Stored data
(** X12. As long as no two uploads of a run are given the same file name,
    catalog and cache directory stay in step: after the run every photo
    reference names a file that is there, no two entries refer to the same
    file, nothing has been logged, and GetPhoto is never answered with
    500. *)
Theorem distinct_uploads_keep_photos
    (fs0 : gmap string (list Byte.byte)) (rs : list request) :
  NoDup (upload_names rs) →
  let st := exec rs (start fs0) in
  (∀ k it f, inventoryItems st !! k = Some it → Photo it = Some f →
             is_Some (files st !! f)) ∧
  distinct_photos (inventoryItems st) ∧
  console st = [] ∧
  (∀ id, status (handle (GetPhoto id) st).1 = 404 ∨
         status (handle (GetPhoto id) st).1 = 200).
Proof.
  intros Hnodup. cbn zeta.
  assert (photos_ok (exec rs (start fs0))) as (Hfiles & Hdistinct & Hconsole).
  { apply exec_photos_ok; [apply start_ok| |done|].
    - split; [|done]. intros f (k & it & Hk & _).
      simpl in Hk. by rewrite lookup_empty in Hk.
    - intros f _ (k & it & Hk & _). simpl in Hk. by rewrite lookup_empty in Hk. }
  split; [intros k it f Hk Hf; apply Hfiles; by exists k, it|].
  split; [done|]. split; [done|].
  intros id. simpl. unfold get_photo.
  destruct (inventoryItems _ !! parseInt id) as [it|] eqn:Hit; [|by left].
  destruct (Photo it) as [f|] eqn:Hf; [|by left].
  case_match; [|by left]. unfold sendFile.
  destruct (Hfiles f) as [bytes ->]; [by eexists _, it|by right].
Qed.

• _Work required_
None of the lines before the one containing "split; [intros k" belong in the answer; reproduce that line and all later lines of the records exactly.

• _Task answer_
  split; [intros k it f Hk Hf; apply Hfiles; by exists k, it|].
  split; [done|]. split; [done|].
  intros id. simpl. unfold get_photo.
  destruct (inventoryItems _ !! parseInt id) as [it|] eqn:Hit; [|by left].
  destruct (Photo it) as [f|] eqn:Hf; [|by left].
  case_match; [|by left]. unfold sendFile.
  destruct (Hfiles f) as [bytes ->]; [by eexists _, it|by right].
Qed.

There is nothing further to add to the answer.